In a better-written episode, we’d have been spared the lecture and Data would simply have beamed himself into the deadly radiation to save Picard and LaForge while sparing the exocomps. Then the exocomps would have demonstrated their sentience by rescuing him, or better yet, the crew would have rescued Data and we’d have been left with unsettling uncertainty about whether or not the exocomps qualify as intelligent beings. We’d have had to come to our own conclusions, and make our own decisions about what sort of ethical behavior should follow from there. But as I said before, this episode isn’t interested in theory.
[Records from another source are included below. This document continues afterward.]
(** * disk/usage.py: the disk usage scan, embedded and verified

    A shallow embedding of [disk/usage.py]: the partition probe, the
    filesystem walk with its directory filter, the bounded list of the
    largest files, the per-directory totals and the percentage computation
    of the report.

    Conventions of the embedding.
    - Python [int] is [Z] where subtraction occurs (the statvfs figures) and
      [N] for the quantities that are sizes and counters.
    - A file size is stored as [float(st_size)].  Every value that reaches
      the size fields is a non-negative integer-valued binary64 number (or
      the [int] 0), so such a number is represented by its value in [N] and
      the binary64 rounding is written out ([float], [fadd]).
    - [os.stat] and [os.statvfs] either return or raise [OSError]: they are
      oracles returning [option].  [os.path.ismount] is an oracle to [bool].
    - What [os.walk] enumerates is a finite tree of names. *)

From Stdlib Require Import List String Ascii Bool NArith ZArith Lia.
From Stdlib Require Import Sorting.Sorted Sorting.Permutation.
From Stdlib Require QArith.
Import ListNotations.
(** X16.  A call [get_size(obj, seen)] that returns has counted no object
    twice and no object that was already in [seen]: the set has grown by a
    duplicate-free list of ids that were not in it, and the value returned
    is the total [sys.getsizeof] of exactly these objects ([0] when [obj]
    itself was in [seen]). *)
Theorem X16_get_size_counts_each_object_once
  (h : heap) (fuel obj n : nat) (seen seen' : idset) :
  get_size fuel h obj (Some seen) = Some (n, seen') ->
  exists new,
    NoDup new
    /\ (forall i, In i new -> ~ In i seen)
    /\ (forall i, In i seen' <-> In i seen \/ In i new)
    /\ n = total h new
    /\ (In obj seen -> n = 0%nat /\ seen' = seen).
Proof.
  intros H.
  destruct (get_size_accounted h fuel obj seen n seen' H)
    as (new & Hnd & Hdis & Hmem & Hn & _).
  exists new. split; [exact Hnd|]. split; [exact Hdis|].
  split; [exact Hmem|]. split; [exact Hn|].
  intros Hin. destruct fuel as [|fuel]; [discriminate|].
  rewrite get_size_children in H.
  destruct (nth_error h obj) as [o|]; [|discriminate]. cbv zeta in H.
  rewrite (set_mem_correct2 Nat.eq_dec _ _ Hin) in H. inversion H.
  split; reflexivity.
Qed.

Lemma X16_get_size_counts_each_object_once_witness :
  exists new,
    NoDup new
    /\ (forall i, In i new -> ~ In i [0%nat])
    /\ (forall i, In i [0; 2; 3; 4]%nat <-> In i [0%nat] \/ In i new)
    /\ 331%nat = total example_heap new
    /\ (In 2%nat [0%nat] -> 331%nat = 0%nat /\ [0; 2; 3; 4]%nat = [0%nat]).
Proof.
  apply (X16_get_size_counts_each_object_once example_heap 5 2).
  reflexivity.
Defined.






End GetSize.

(** * Sets of one point *)



(** * The plain and the decorated variant on binary64 numbers *)

(** ** Signs *)

Lemma binary_round_aux_nonneg (m e : Z) (l : location) :
  Binary64.sf_nonneg (binary_round_aux prec emax false m e l).
Proof.
  unfold binary_round_aux.
  destruct (shr_fexp prec emax m e l) as [mrs' e'].
  destruct (shr_fexp prec emax _ e' loc_Exact) as [mrs'' e''].
  destruct (shr_m mrs''); [exact eq_refl | | exact I].
  destruct (Z.leb _ _); exact eq_refl.
Qed.
(** * Relay bot: binding store and routing resolver

    A shallow embedding of [storage.py] (the SQLite-backed project
    repository) and of [main.py] (the command handlers and the message
    relay), followed by the properties of the binding state machine and of
    the routing resolver.

    Modelling conventions.
    - The [projects] table is the list of its rows in rowid order.  The
      code never deletes a row, so rowid order is insertion order, and a
      [SELECT] without [ORDER BY] that has to scan the table (the lookup by
      chat identifier has no index to use) yields rows in that order.
    - A nullable [INTEGER] column is an [option Z]; chat identifiers are
      the integers Telegram hands out, all within SQLite's 64-bit range.
    - Text is a [string] of UTF-8 bytes; [TEXT] comparison under the default
      [BINARY] collation is byte equality.
    - Python exceptions are values of [exn]; a call that can raise returns a
      [result]. *)

From Stdlib Require Import String Ascii ZArith List Bool Lia DecimalString
  Permutation Sorted.
Import ListNotations.

Local Open Scope string_scope.
Local Open Scope Z_scope.

(** ** Exceptions and results *)

Inductive exn : Type :=
| ValueError (msg : string)
| AttributeError
| TelegramError.

Inductive result (A : Type) : Type :=
| Ok (a : A)
| Raise (e : exn).

Arguments Ok {A} a.
Arguments Raise {A} e.

(** ** storage.py *)

Record Project : Type := mkProject {
  slug : string;
  customer_chat_id : option Z;
  executor_chat_id : option Z;
  is_active : bool
}.

(** One row of [projects]: [slug TEXT PRIMARY KEY], two nullable [INTEGER]
    chat columns and [is_active INTEGER]. *)
Record Row : Type := mkRow {
  row_slug : string;
  row_customer : option Z;
  row_executor : option Z;
  row_active : Z
}.

Definition Table : Type := list Row.

(** Attribute assignment on a [Project] object. *)
Definition set_customer_chat_id (p : Project) (v : option Z) : Project :=
  mkProject (slug p) v (executor_chat_id p) (is_active p).

Definition set_executor_chat_id (p : Project) (v : option Z) : Project :=
  mkProject (slug p) (customer_chat_id p) v (is_active p).

Definition set_is_active (p : Project) (v : bool) : Project :=
  mkProject (slug p) (customer_chat_id p) (executor_chat_id p) v.

(** [_init_db] on a fresh file: the empty table. *)
Definition init_db : Table := [].

(** The primary key constraint: no two rows share a slug. *)
Definition wf_table (db : Table) : Prop := NoDup (map row_slug db).

(** SQL [column = ?] on a nullable integer column: [NULL = v] is not true. *)
Definition sql_eq (col : option Z) (v : Z) : bool :=
  match col with
  | Some c => c =? v
  | None => false
  end.

(** Python [v == field] for an [Optional[int]] field: [v == None] is
    [False]. *)
Definition py_eq (v : Z) (field : option Z) : bool :=
  match field with
  | Some c => v =? c
  | None => false
  end.

(** [SELECT ... FROM projects WHERE cond], rows in scan order. *)
Definition select (cond : Row -> bool) (db : Table) : list Row :=
  filter cond db.

(** [cur.fetchone()]. *)
Definition fetchone (rows : list Row) : option Row :=
  match rows with
  | [] => None
  | r :: _ => Some r
  end.

(** [UPDATE projects SET ... WHERE slug = ?]. *)
Definition update_where_slug (s : string) (set : Row -> Row) (db : Table)
  : Table :=
  map (fun r => if String.eqb (row_slug r) s then set r else r) db.

(** Python [bool(n)] on an integer. *)
Definition py_bool (n : Z) : bool := negb (n =? 0).

Definition _row_to_project (row : Row) : Project :=
  {| slug := row_slug row;
     customer_chat_id := row_customer row;
     executor_chat_id := row_executor row;
     is_active := py_bool (row_active row) |}.

Definition DuplicateSlug : exn := ValueError "Project already exists".
Definition ProjectNotFound : exn := ValueError "Project not found".

Definition create_project (db : Table) (slug : string) (executor_chat_id : Z)
  : result Project * Table :=
  match fetchone (select (fun r => String.eqb (row_slug r) slug) db) with
  | Some _ => (Raise DuplicateSlug, db)
  | None =>
      (Ok (mkProject slug None (Some executor_chat_id) true),
       (db ++ [mkRow slug None (Some executor_chat_id) 1])%list)
  end.

Definition find_by_slug (db : Table) (slug : string) : option Project :=
  match fetchone (select (fun r => String.eqb (row_slug r) slug) db) with
  | Some row => Some (_row_to_project row)
  | None => None
  end.

Definition bind_customer_chat (db : Table) (slug : string) (chat_id : Z)
  : result Project * Table :=
  match find_by_slug db slug with
  | None => (Raise ProjectNotFound, db)
  | Some project =>
      let db' :=
        update_where_slug slug
          (fun r => mkRow (row_slug r) (Some chat_id) (row_executor r) 1) db in
      (Ok (set_is_active (set_customer_chat_id project (Some chat_id)) true),
       db')
  end.

Definition find_by_chat_id (db : Table) (chat_id : Z)
  : option (Project * string) :=
  match fetchone
          (select (fun r => sql_eq (row_customer r) chat_id
                            || sql_eq (row_executor r) chat_id) db) with
  | None => None
  | Some row =>
      let project := _row_to_project row in
      let role :=
        if py_eq chat_id (customer_chat_id project) then "customer"
        else "executor" in
      Some (project, role)
  end.

(** [ORDER BY slug]: insertion sort on the byte order of the slugs. *)
Fixpoint insert_by_slug (r : Row) (rows : list Row) : list Row :=
  match rows with
  | [] => [r]
  | r' :: rest =>
      if String.leb (row_slug r) (row_slug r') then r :: rows
      else r' :: insert_by_slug r rest
  end.

Definition order_by_slug (rows : list Row) : list Row :=
  fold_right insert_by_slug [] rows.

Definition list_projects (db : Table) : list Project :=
  map _row_to_project (order_by_slug (select (fun _ => true) db)).

Definition unlink_chat (db : Table) (slug : string) (chat_id : Z)
  : result Project * Table :=
  match find_by_slug db slug with
  | None => (Raise ProjectNotFound, db)
  | Some project =>
      let new_customer := customer_chat_id project in
      let new_executor := executor_chat_id project in
      let new_customer :=
        if py_eq chat_id (customer_chat_id project) then None
        else new_customer in
      let new_executor :=
        if py_eq chat_id (executor_chat_id project) then None
        else new_executor in
      let db' :=
        update_where_slug slug
          (fun r => mkRow (row_slug r) new_customer new_executor 0) db in
      (Ok (set_is_active
             (set_executor_chat_id
                (set_customer_chat_id project new_customer) new_executor)
             false),
       db')
  end.

(** ** config.py *)

Record Config : Type := mkConfig {
  bot_token : string;
  admin_user_id : Z;
  db_path : string
}.

(** ** main.py: Telegram objects *)

Record User : Type := mkUser {
  user_id : Z;
  is_bot : bool
}.

(** The fields of a [telegram.Message] the bot reads.  A media attachment is
    represented by its [file_id]; [photo] is the tuple of available sizes,
    empty when the message carries no photo. *)
Record Message : Type := mkMessage {
  chat_id : Z;
  from_user : option User;
  text : option string;
  caption : option string;
  document : option string;
  photo : list string;
  voice : option string;
  audio : option string;
  video : option string
}.

Record Update : Type := mkUpdate {
  effective_user : option User;
  effective_chat : option Z;
  effective_message : option Message
}.

(** What a handler does to the outside world, in order: calls on the
    repository, calls on the Telegram API (a reply goes to the chat of the
    message replied to), and log records. *)
Inductive Call : Type :=
| repo_create_project (slug : string) (chat : Z)
| repo_bind_customer_chat (slug : string) (chat : Z)
| repo_find_by_chat_id (chat : Z)
| repo_list_projects
| repo_unlink_chat (slug : string) (chat : Z)
| reply_text (chat : Z) (body : string)
| send_message (chat : Z) (body : string)
| send_document (chat : Z) (file_id : string) (cap : string)
| send_photo (chat : Z) (file_id : string) (cap : string)
| send_voice (chat : Z) (file_id : string) (cap : string)
| send_audio (chat : Z) (file_id : string) (cap : string)
| send_video (chat : Z) (file_id : string) (cap : string)
| logger_exception (slug : string).

(** ** The handler monad

    A handler runs against the table and the history of calls made so far;
    it returns a value or raises. *)

Record World : Type := mkWorld {
  table : Table;
  history : list Call
}.

Definition Handler (A : Type) : Type := World -> result A * World.

Definition ret {A} (a : A) : Handler A := fun w => (Ok a, w).

Definition raise {A} (e : exn) : Handler A := fun w => (Raise e, w).

Definition bind {A B} (m : Handler A) (k : A -> Handler B) : Handler B :=
  fun w =>
    match m w with
    | (Ok a, w') => k a w'
    | (Raise e, w') => (Raise e, w')
    end.

(** [try: body  except exc_type as exc: handler]. *)
Definition try_except {A} (body : Handler A) (catches : exn -> bool)
  (handler : exn -> Handler A) : Handler A :=
  fun w =>
    match body w with
    | (Ok a, w') => (Ok a, w')
    | (Raise e, w') => if catches e then handler e w' else (Raise e, w')
    end.

Definition record (c : Call) : Handler unit :=
  fun w => (Ok tt, mkWorld (table w) (history w ++ [c])%list).

(** A repository method: recorded in the history, run against the table. *)
Definition on_repo {A} (c : Call) (op : Table -> result A * Table)
  : Handler A :=
  fun w =>
    let (r, db') := op (table w) in
    (r, mkWorld db' (history w ++ [c])%list).

Declare Scope handler_scope.
Delimit Scope handler_scope with handler.
Notation "x <- m ;; k" := (bind m (fun x => k))
  (at level 61, m at next level, right associativity) : handler_scope.
Notation "m ;; k" := (bind m (fun _ => k))
  (at level 61, right associativity) : handler_scope.
Local Open Scope handler_scope.

Definition is_ValueError (e : exn) : bool :=
  match e with ValueError _ => true | _ => false end.
(** The padded message does not fit [msgZ] as soon as
    [shortened + k] exceeds its 24 cells: the first write past the end is
    at index 24. *)
Lemma pad_message_overflow (msg : list Z) (k shortened : Z) :
  0 <= shortened -> 0 <= k <= Z.of_nat (length msg) ->
  RS_MAX_PARITY_SYMBOLS + RS_MAX_MESSAGE_LENGTH < shortened + k ->
  pad_message msg k shortened = Undefined (OutOfBounds BufMsgZ 24).
Proof.
  unfold RS_MAX_PARITY_SYMBOLS, RS_MAX_MESSAGE_LENGTH.
  intros Hs Hk Hb. unfold pad_message, for_range.
  rewrite !Z.sub_0_r.
  change (Z.to_nat (RS_MAX_PARITY_SYMBOLS + RS_MAX_MESSAGE_LENGTH))
    with 24%nat.
  destruct (Z_lt_le_dec 24 shortened) as [Hgt|Hle].
  - pose proof (zero_loop_oob (Z.to_nat shortened) 0 24 ltac:(lia)) as Hz.
    change (Z.of_nat 0) with 0 in Hz. by rewrite Hz.
  - pose proof (zero_loop (Z.to_nat shortened) 0 24 ltac:(lia)) as Hz.
    change (Z.of_nat 0) with 0 in Hz. rewrite Hz. simpl mbind.
    pose proof (copy_loop_oob msg (replicate 24 0) (Z.to_nat shortened)
                  (Z.to_nat k) 0) as Hc.
    rewrite length_replicate, Z2Nat.id in Hc by lia.
    apply Hc; lia.
Qed.

(** For the documented width m = 5 the padded message has
    [31 - t] symbols, so every call with fewer than seven parity symbols
    writes past the end of [msgZ]. *)
Lemma rs_encode_message_5_overflow (msg : list Z) (k t : Z)
    (parity : list Z) :
  0 <= k <= Z.of_nat (length msg) -> 0 <= t <= 6 -> k + t <= 2 ^ 5 - 1 ->
  rs_encode_message msg k t 5 parity = Undefined (OutOfBounds BufMsgZ 24).
Proof.
  intros Hk Ht Hn. change (2 ^ 5 - 1) with 31 in Hn.
  unfold rs_encode_message.
  rewrite int_add_ok by lia.
  change (shl1 5) with (Done (A:=Z) 32). simpl.
  change (32 - 1) with 31.
  rewrite int_sub_ok by lia. simpl.
  rewrite pad_message_overflow;
    unfold RS_MAX_PARITY_SYMBOLS, RS_MAX_MESSAGE_LENGTH; (done || lia).
Qed.

(** For m = 4 every index written in [msgZ] is below 15. *)
Lemma msgZ_in_bounds_for_m_4 (msg : list Z) (k t : Z) :
  0 <= k <= Z.of_nat (length msg) -> 0 <= t -> k + t <= 15 ->
  15 - (k + t) + k - 1 < 15 /\
  exists msgZ, pad_message msg k (15 - (k + t)) = Done msgZ.
Proof.
  intros Hk Ht Hn. split; [lia|].
  eexists. apply pad_message_ok;
    unfold RS_MAX_PARITY_SYMBOLS, RS_MAX_MESSAGE_LENGTH; lia.
Qed.

(** C5: for the documented width m = 5 with k = 10 <= 16, t = 4 <= 8 and
    k + t <= 2^5 - 1, the padding has shortened = 17 and the copy of the
    message writes [msgZ] at index 24, one past its 24 cells. *)
Theorem msgZ_overflow_for_m_5 :
  10 <= RS_MAX_MESSAGE_LENGTH /\ 4 <= RS_MAX_PARITY_SYMBOLS /\
  10 + 4 <= 2 ^ 5 - 1 /\
  pad_message (replicate 10 1) 10 17 = Undefined (OutOfBounds BufMsgZ 24) /\
  rs_encode_message (replicate 10 1) 10 4 5 (replicate 4 0)
  = Undefined (OutOfBounds BufMsgZ 24).
Proof. repeat split; by vm_compute. Qed.

(** ** Calls on one shared array *)

Lemma bind_Done_inv {A B : Type} (c : outcome A) (k : A -> outcome B) (r : B) :
  (x ← c; k x) = Done r -> exists x, c = Done x /\ k x = Done r.
Proof. destruct c as [x|u]; [by exists x|done]. Qed.

Lemma load_Done_inv (b : buffer) (a : list Z) (i v : Z) :
  load b a i = Done v -> 0 <= i /\ a !! Z.to_nat i = Some v.
Proof.
  unfold load. destruct (Z.leb_spec 0 i) as [Hi|Hi]; [|done].
  destruct (a !! Z.to_nat i) as [w|]; [|done].
  intros Heq. apply Done_inj in Heq. by subst.
Qed.

Lemma store_Done_inv (b : buffer) (a a' : list Z) (i v : Z) :
  store b a i v = Done a' ->
  0 <= i < Z.of_nat (length a) /\ a' = <[Z.to_nat i := v]> a.
Proof.
  unfold store. destruct (Z.leb_spec 0 i) as [Hi|Hi]; [|done].
  destruct (a !! Z.to_nat i) as [w|] eqn:Hw; [|done].
  intros Heq. apply Done_inj in Heq. apply lookup_lt_Some in Hw.
  split; [lia|done].
Qed.

(** A loop whose body is simulated by another body, through a map [f] of
    the states, is simulated by the other loop. *)
Lemma for_loop_sim {S1 S2 : Type} (f : S1 -> S2)
    (body1 : Z -> S1 -> outcome S1) (body2 : Z -> S2 -> outcome S2)
    (n : nat) (i : Z) (s r : S1) :
  (forall j s s', body1 j s = Done s' -> body2 j (f s) = Done (f s')) ->
  for_loop n i body1 s = Done r ->
  for_loop n i body2 (f s) = Done (f r).
Proof.
  intros Hb. revert i s. induction n as [|n IH]; intros i s H; simpl in *.
  - apply Done_inj in H. by subst.
  - apply bind_Done_inv in H as (s' & Hs & H).
    rewrite (Hb _ _ _ Hs). simpl. by apply IH.
Qed.
(** * Nublado coordination engine: a shallow embedding and its properties

    The development follows the JavaScript sources

    - [src/agents/orchestrator_controller.js]  (class OrchestratorController),
    - [src/orchestrator/master-orchestrator.js] (class MasterOrchestrator),
    - [src/agents/base_agent.js]               (class BaseAgent).

    Conventions of the embedding:

    - a JS object literal used as a dictionary is the [gmap string _] of
      its own properties; a lookup [o[k]] that finds no own property goes
      on to [Object.prototype], whose member names are listed in
      [objectPrototypeNames]; a JS [Set] of strings is a [gset string], a
      JS array is a [list];
    - an optional property ([undefined] when absent) is an [option];
    - counters and lengths are [nat], integers that the code only
      compares are [Z]; a number the code obtains by arithmetic on its
      inputs is an IEEE 754 binary64 value (module [Double]);
    - what the JavaScript runtime decides and the sources do not (the case
      table of [toLowerCase], the order in which [sort] leaves an array
      whose comparator is not consistent, whether a worker can be
      started) is a parameter of the definitions that depend on it;
    - a function that may throw returns a [completion];
    - a loop whose termination is not structural takes fuel and returns
      [None] when the fuel runs out; the fuel handed to it by the embedded
      method is proved sufficient. *)

From Stdlib Require Import ZArith QArith Qfield SpecFloat.
From stdpp Require Import gmap strings list sorting relations pretty.
Lemma first_char_ascii (c : ascii) (t : string) :
  (Py.code c < 128)%N → Py.first_char (String c t) = Some (Py.code c, String c EmptyString, t).
Proof. intros H%N.ltb_lt. unfold Py.first_char. by rewrite H. Qed.

(** ** Decimal digits *)

Lemma decimal_zeros_ascii :
  Forall (λ zero, zero = 48 ∨ 1632 ≤ zero)%N Py.decimal_zeros.
Proof. unfold Py.decimal_zeros. repeat (constructor; [lia|]). constructor. Qed.

(** The only decimal digits of ASCII are the ten of [[0-9]]. *)
Lemma decimal_value_ascii (cp digit : N) :
  Py.decimal_value cp = Some digit → (cp < 128)%N →
  (48 ≤ cp ≤ 57)%N ∧ digit = (cp - 48)%N.
Proof.
  unfold Py.decimal_value.
  destruct (List.find _ _) as [zero|] eqn:Hfind; [|done].
  apply find_some in Hfind as [Hin [H1%N.leb_le H2%N.ltb_lt]%andb_true_iff].
  intros [= <-] Hcp.
  pose proof decimal_zeros_ascii as Hzeros.
  rewrite Forall_forall in Hzeros. apply list_elem_of_In, Hzeros in Hin.
  destruct Hin as [->|Hz]; lia.
Qed.

Lemma decimal_value_range (cp : N) :
  (48 ≤ cp ≤ 57)%N → Py.decimal_value cp = Some (cp - 48)%N.
Proof.
  intros [H1 H2]. unfold Py.decimal_value, Py.decimal_zeros.
  cbn [List.find].
  assert ((48 <=? cp)%N && (cp <? 48 + 10)%N = true) as ->; [|done].
  apply andb_true_iff. split; [by apply N.leb_le | apply N.ltb_lt; lia].
Qed.

Lemma is_digit_range (c : ascii) : Py.is_digit c = true ↔ (48 ≤ Py.code c ≤ 57)%N.
Proof. unfold Py.is_digit. rewrite andb_true_iff, !N.leb_le. done. Qed.

(** A decimal digit at the head of a string: it is a prefix that is not
    empty, it does not depend on what follows, and its bytes are a digit of
    [[0-9]] or bytes outside ASCII. *)
Lemma first_digit_Some (s : string) (digit : N) (char rest : string) :
  Py.first_digit s = Some (digit, char, rest) →
  s = char +:+ rest
  ∧ Py.is_empty char = false
  ∧ (∀ r, Py.first_digit (char +:+ r) = Some (digit, char, r))
  ∧ digit_bytes char = true.
Proof.
  unfold Py.first_digit.
  destruct (Py.first_char s) as [[[cp char'] rest']|] eqn:Hchar; [|done].
  destruct (Py.decimal_value cp) as [digit'|] eqn:Hvalue; [|done].
  intros [= <- <- <-].
  destruct (first_char_Some _ _ _ _ Hchar) as (Hs & Hne & Hprefix & Hbytes).
  repeat split; try done.
  - intros r. by rewrite Hprefix, Hvalue.
  - destruct Hbytes as [[Hcp (c & -> & Hc)]|[_ Hhigh]]; [|done].
    destruct (decimal_value_ascii _ _ Hvalue Hcp) as [Hrange _].
    simpl. rewrite <- Hc in Hrange. apply is_digit_range in Hrange. by rewrite Hrange.
Qed.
It isn’t interested in asking us to think long and hard about the importance of our own lives versus other lives and about how we make ethical choices. It’s feeding us a message about potential life having absolute value, even more so than the lives of already-living people, and suggesting that there is always one appropriate course of action in a situation where such a conflict arises. That’s a moral that I just can’t swallow, and I really resent having Star Trek – a series created with traditional religion deliberately left out – trying to force it down my throat.